Exercise prompt: Quote verbatim the span of lines that begins the listing below and closes with the line containing "induction n as [|n IH]; intros s Hlen.".

Material for this task:
Lemma replaceSize_keeps_stop s :
  forallb isDigit (take 1 s) = false \/ s = [] ->
  forallb isDigit (take 1 (replaceSize false s)) = false \/ replaceSize false s = [].
Proof.
  intros [H | ->]; [|right; reflexivity]. left.
  pose proof (head_replaceSize s) as Hhead.
  destruct s as [|c t]; [discriminate|].
  destruct (replaceSize false (c :: t)) as [|c' t']; [discriminate|].
  injection Hhead as ->. exact H.
Qed.

Lemma replaceSize_idempotent_upto n :
  forall s, length s <= n ->
    replaceSize false (replaceSize false s) = replaceSize false s.
Proof.
  induction n as [|n IH]; intros s Hlen.
  - destruct s; [reflexivity | cbn in Hlen; lia].
  - destruct s as [|c t]; [reflexivity|].
    destruct (sizeTokenAt (c :: t)) eqn:Htok.
    + destruct (sizeTokenAt_shape _ Htok) as (d & u & Hs & Hd).
      rewrite Hs in Hlen |- *. rewrite (replaceSize_token d u Hd).
      set (rest := dropWhileB isDigit (d :: u)).
      change (js "=s4096" ++ replaceSize false rest)
        with (61 :: 115 :: 52 :: (48 :: 57 :: 54 :: replaceSize false rest))%N.
      rewrite (replaceSize_token 52 _ eq_refl).
      change (dropWhileB isDigit (52 :: 48 :: 57 :: 54 :: replaceSize false rest)%N)
        with (dropWhileB isDigit (replaceSize false rest)).
      rewrite (dropWhileB_stopped isDigit (replaceSize false rest)).
      * rewrite IH; [reflexivity|].
        pose proof (dropWhileB_length isDigit (d :: u)). unfold rest. cbn in *. lia.
      * apply replaceSize_keeps_stop, dropWhileB_head.
    + rewrite (replaceSize_unit c t Htok).
      rewrite (replaceSize_unit c _ (sizeTokenAt_replaceSize c t Htok)).
      rewrite IH; [reflexivity | cbn in Hlen; lia].
Qed.

(** X4: asking for the largest rendition is idempotent: in the URL that
    [downloadPreset] makes, every size token already is [=s4096], and
    making it anew changes nothing. *)
Theorem maxResolution_idempotent (src : JSString) :
  maxResolution (maxResolution src) = maxResolution src.
Proof.
  rewrite !maxResolution_replaceSize.
  apply (replaceSize_idempotent_upto (length src)). reflexivity.
Qed.

Lemma forallb_dropWhileB (p q : N -> bool) s :
  forallb q s = true -> forallb q (dropWhileB p s) = true.
Proof.
  induction s as [|c t IH]; [reflexivity|]. cbn.
  rewrite andb_true_iff. intros [Hc Ht].
  destruct (p c); [apply IH, Ht | cbn; rewrite Hc, Ht; reflexivity].
Qed.

Lemma forallb_rev (q : N -> bool) s : forallb q s = true -> forallb q (rev s) = true.
Proof.
  intros H. apply forallb_forall. intros x Hx. apply in_rev in Hx.
  exact (proj1 (forallb_forall q s) H x Hx).
Qed.

Lemma head_rev (s : JSString) : head (rev s) = last s.
Proof.
  induction s as [|c t IH]; [reflexivity|]. cbn [rev].
  destruct t as [|c' t']; [reflexivity|].
  change (last (c :: c' :: t')) with (last (c' :: t')). rewrite <- IH.
  destruct (rev (c' :: t')) eqn:Hrev; [|reflexivity].
  apply (f_equal (@length N)) in Hrev. rewrite length_rev in Hrev. discriminate.
Qed.

Lemma last_rev (s : JSString) : last (rev s) = head s.
Proof. rewrite <- (rev_involutive s) at 2. symmetry. apply head_rev. Qed.

Lemma head_dropWhileB p s c : head (dropWhileB p s) = Some c -> p c = false.
Proof.
  induction s as [|a t IH]; [discriminate|]. cbn.
  destruct (p a) eqn:Ha; [exact IH|]. cbn. intros H. injection H as <-. exact Ha.
Qed.

Lemma last_dropWhileB p s c :
  last (dropWhileB p s) = Some c -> last s = Some c.
Proof.
  induction s as [|a t IH]; [discriminate|]. cbn [dropWhileB].
  destruct (p a); [|auto]. intros H. specialize (IH H).
  destruct t; [discriminate | exact IH].
Qed.

(** What [trim] leaves neither begins nor ends with white space. *)
Lemma trim_ends s c :
  (head (trim s) = Some c -> isSpace c = false) /\
  (last (trim s) = Some c -> isSpace c = false).
Proof.
  unfold trim. rewrite head_rev, last_rev. split.
  - intros H. apply last_dropWhileB in H. rewrite last_rev in H.
    exact (head_dropWhileB isSpace s c H).
  - apply head_dropWhileB.
Qed.

Lemma filterMatchAt_no_semicolon s g :
  filterMatchAt s = Some g ->
  forallb (fun c => negb (c =? semicolon)%N) g = true.
Proof.
  unfold filterMatchAt. destruct (startsWith (js "filter:") s); [|discriminate].
  set (t := drop 7 s).
  destruct (takeWhileB (fun c => negb (c =? semicolon)%N) (dropWhileB isSpace t))
    as [|a g'] eqn:Hg.
  - destruct (last (takeWhileB isSpace t)) as [c|] eqn:Hlast; [|discriminate].
    intros H. injection H as <-. cbn. rewrite andb_true_r.
    assert (isSpace c = true) as Hc.
    { pose proof (takeWhileB_all isSpace t) as Hall.
      apply last_Some_elem_of, list_elem_of_In in Hlast.
      exact (proj1 (forallb_forall _ _) Hall c Hlast). }
    apply negb_true_iff. revert Hc. clear. char_lia.
  - intros H. injection H as <-. rewrite <- Hg. apply takeWhileB_all.
Qed.

Lemma filterMatch_no_semicolon s g :
  filterMatch s = Some g ->
  forallb (fun c => negb (c =? semicolon)%N) g = true.
Proof.
  induction s as [|c t IH]; cbn [filterMatch].
  - destruct (filterMatchAt []) eqn:H; [|discriminate].
    intros Hg. injection Hg as <-. eapply filterMatchAt_no_semicolon, H.
  - destruct (filterMatchAt (c :: t)) eqn:H; [|exact IH].
    intros Hg. injection Hg as <-. eapply filterMatchAt_no_semicolon, H.
Qed.

(** X5: the filter that [downloadPreset] reads from a style, when it reads
    one, is a single value: it has no semicolon in it and neither begins
    nor ends with white space. *)
Theorem filterInfo_single_value (style : option JSString) (filter : JSString) :
  filterInfo style = Some filter ->
  (semicolon ∉ filter) /\
  (forall c, head filter = Some c -> isSpace c = false) /\
  (forall c, last filter = Some c -> isSpace c = false).
Proof.
  unfold filterInfo. destruct style as [s|]; [|discriminate].
  destruct (filterMatch s) as [g|] eqn:Hg; [|discriminate].
  cbn. intros H. injection H as <-. split; [|split].
  - pose proof (filterMatch_no_semicolon s g Hg) as Hall.
    assert (forallb (fun c => negb (c =? semicolon)%N) (trim g) = true) as Htrim.
    { unfold trim. apply forallb_rev, forallb_dropWhileB, forallb_rev,
        forallb_dropWhileB, Hall. }
    intros Hin. apply list_elem_of_In in Hin.
    pose proof (proj1 (forallb_forall _ _) Htrim _ Hin) as Hc.
    vm_compute in Hc. discriminate.
  - intros c. apply trim_ends.
  - intros c. apply trim_ends.
Qed.

Lemma filterInfo_single_value_witness :
  semicolon ∉ js "hue-rotate(90deg)".
Proof.
  apply (filterInfo_single_value (layerStyle sampleFiltered) (js "hue-rotate(90deg)")).
  reflexivity.
Defined.

(** ** The names of the files *)

Lemma js_cons c s : js (String c s) = N_of_ascii c :: js s.
Proof. reflexivity. Qed.

Lemma js_inj s t : js s = js t -> s = t.
Proof.
  revert t. induction s as [|c s IH]; intros [|d t] H; try discriminate H.
  - reflexivity.
  - rewrite !js_cons in H. injection H as Hc Hs.
    apply (f_equal ascii_of_N) in Hc. rewrite !ascii_N_embedding in Hc.
    rewrite Hc, (IH t Hs). reflexivity.
Qed.

Lemma decimal_inj i n : decimal i = decimal n -> i = n.
Proof.
  unfold decimal. intros H. apply js_inj in H.
  apply (f_equal NilEmpty.uint_of_string) in H. rewrite !NilEmpty.usu in H.
  injection H as H. apply (f_equal Nat.of_uint) in H.
  rewrite !DecimalNat.Unsigned.of_to in H. exact H.
Qed.

Lemma decimal_digits n : forallb isDigit (decimal n) = true.
Proof.
  unfold decimal. generalize (Nat.to_uint n). intros d.
  induction d; cbn [NilEmpty.string_of_uint]; rewrite ?js_cons;
    [reflexivity | cbn [forallb]; rewrite IHd; reflexivity ..].
Qed.

Lemma decimal_no_underscore n : underscore ∉ decimal n ++ js ".jpg".
Proof.
  intros Hin. apply elem_of_app in Hin as [Hin | Hin].
  - apply list_elem_of_In in Hin.
    pose proof (proj1 (forallb_forall _ _) (decimal_digits n) _ Hin) as Hd.
    vm_compute in Hd. discriminate Hd.
  - revert Hin. apply (bool_decide_unpack _). vm_compute. exact I.
Qed.
(** * Museum chatbot (app.py): the resolution pipeline, embedded and verified

    The development follows the layout of [app.py]:

    - [PyStr]    Python [str] values as sequences of code points, with the
                 [str] methods the application calls;
    - [Difflib]  [difflib.get_close_matches] and the [SequenceMatcher]
                 ratios it is built on;
    - [App]      the module globals, the external collaborators, and the
                 functions of [app.py] in source order;
    - [Startup]  what happens when the module is imported, and requests
                 served one after the other;
    - the properties of the pipeline, one theorem per documented claim;
    - further properties of the functions of [app.py] ([RequestFacts]),
                 on top of facts about [difflib] ([SelfMatch],
                 [BlockFacts]) and about strings and dictionaries
                 ([DataFacts]). *)

From Stdlib Require Import List NArith QArith Bool Ascii String Arith Lia
  Sorted.
Import ListNotations.

Close Scope Q_scope.
Open Scope nat_scope.

Set Implicit Arguments.

(* ===================================================================== *)
(** * Python strings *)
(* ===================================================================== *)

Module PyStr.

(** A Python [str] is a sequence of Unicode code points; [len] counts
    code points, not bytes. *)
Definition str : Type := list N.

Definition len (s : str) : nat := List.length s.

(** ** Literals

    The literals of [app.py] are written here as in the source file and
    decoded from UTF-8 (one to four bytes per code point). *)

Fixpoint bytes_of (s : string) : list N :=
  match s with
  | EmptyString => []
  | String c rest => N_of_ascii c :: bytes_of rest
  end.

Fixpoint utf8_decode (bs : list N) (pending : nat) (acc : N) : str :=
  match bs with
  | [] => []
  | byte :: rest =>
      match pending with
      | O =>
          if (byte <? 128)%N then byte :: utf8_decode rest 0 0%N
          else if (byte <? 224)%N then utf8_decode rest 1 (byte - 192)%N
          else if (byte <? 240)%N then utf8_decode rest 2 (byte - 224)%N
          else utf8_decode rest 3 (byte - 240)%N
      | S O => (acc * 64 + (byte - 128))%N :: utf8_decode rest 0 0%N
      | S more => utf8_decode rest more (acc * 64 + (byte - 128))%N
      end
  end.

Definition py (s : string) : str := utf8_decode (bytes_of s) 0 0%N.

(** ** Equality and ordering

    [==] on strings is equality of the code point sequences; [<] is the
    lexicographic order on code points. *)

Fixpoint eqb (s t : str) : bool :=
  match s, t with
  | [], [] => true
  | c :: s', d :: t' => (c =? d)%N && eqb s' t'
  | _, _ => false
  end.

Fixpoint compare (s t : str) : comparison :=
  match s, t with
  | [], [] => Eq
  | [], _ :: _ => Lt
  | _ :: _, [] => Gt
  | c :: s', d :: t' =>
      match (c ?= d)%N with
      | Eq => compare s' t'
      | o => o
      end
  end.

(** [x in xs] for a list of strings. *)
Definition mem (x : str) (xs : list str) : bool := existsb (eqb x) xs.

(** ** Substring test: [needle in hay] *)

Fixpoint startswith (hay prefix : str) : bool :=
  match prefix, hay with
  | [], _ => true
  | _ :: _, [] => false
  | c :: prefix', d :: hay' => (c =? d)%N && startswith hay' prefix'
  end.

Fixpoint contains (hay needle : str) : bool :=
  startswith hay needle ||
  match hay with
  | [] => false
  | _ :: hay' => contains hay' needle
  end.

(** ** [str.strip()]

    With no argument, [strip] removes leading and trailing whitespace:
    the code points for which [str.isspace] holds. *)

Definition isspace_cp (c : N) : bool :=
  ((9 <=? c) && (c <=? 13) || (28 <=? c) && (c <=? 32) ||
   (c =? 133) || (c =? 160) || (c =? 5760) ||
   (8192 <=? c) && (c <=? 8202) || (c =? 8232) || (c =? 8233) ||
   (c =? 8239) || (c =? 8287) || (c =? 12288))%N.

Fixpoint lstrip (s : str) : str :=
  match s with
  | c :: s' => if isspace_cp c then lstrip s' else s
  | [] => []
  end.

Definition rstrip (s : str) : str := rev (lstrip (rev s)).

Definition strip (s : str) : str := rstrip (lstrip s).

(** ** Truthiness

    A string is falsy exactly when it is empty; [None] is falsy. *)

Definition truthy (s : str) : bool :=
  match s with [] => false | _ :: _ => true end.

Definition truthy_opt (o : option str) : bool :=
  match o with Some s => truthy s | None => false end.

End PyStr.

Import PyStr.

(* ===================================================================== *)
(** * difflib *)
(* ===================================================================== *)

(** [app.py] matches questions with [difflib.get_close_matches].  The
    module follows the standard library's [SequenceMatcher] with its default
    arguments ([isjunk=None], [autojunk=True]): [a] is [seq1], [b] is
    [seq2], indices are positions in the two strings.

    The ratios are Python floats [2.0 * matches / length].  They are kept
    here as exact rationals: for two strings of fewer than [2^26] code
    points together, distinct quotients are further apart than the spacing
    of doubles, so comparing the rounded quotients (with each other and
    with the cutoff [0.6]) gives the same answers as comparing the exact
    ones. *)

Module Difflib.

(** A matching block [(i, j, size)]: [a[i:i+size] == b[j:j+size]]. *)
Definition Match : Type := (nat * nat * nat)%type.

Definition item (s : str) (i : nat) : N := nth i s 0%N.

Section SequenceMatcher.

Variables a b : str.

(** ** [__chain_b]: the index [b2j] of [b]

    [b2j[elt]] lists the positions of [elt] in [b], in increasing
    order.  With [autojunk] and [len(b) >= 200], the elements occurring
    more than [len(b) // 100 + 1] times are "popular" and removed from
    [b2j].  No element is junk, since [isjunk] is [None]. *)

Fixpoint indices_from (elt : N) (s : str) (i : nat) : list nat :=
  match s with
  | [] => []
  | c :: s' =>
      if (c =? elt)%N then i :: indices_from elt s' (S i)
      else indices_from elt s' (S i)
  end.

Output of the task:
Lemma replaceSize_keeps_stop s :
  forallb isDigit (take 1 s) = false \/ s = [] ->
  forallb isDigit (take 1 (replaceSize false s)) = false \/ replaceSize false s = [].
Proof.
  intros [H | ->]; [|right; reflexivity]. left.
  pose proof (head_replaceSize s) as Hhead.
  destruct s as [|c t]; [discriminate|].
  destruct (replaceSize false (c :: t)) as [|c' t']; [discriminate|].
  injection Hhead as ->. exact H.
Qed.

Lemma replaceSize_idempotent_upto n :
  forall s, length s <= n ->
    replaceSize false (replaceSize false s) = replaceSize false s.
Proof.
  induction n as [|n IH]; intros s Hlen.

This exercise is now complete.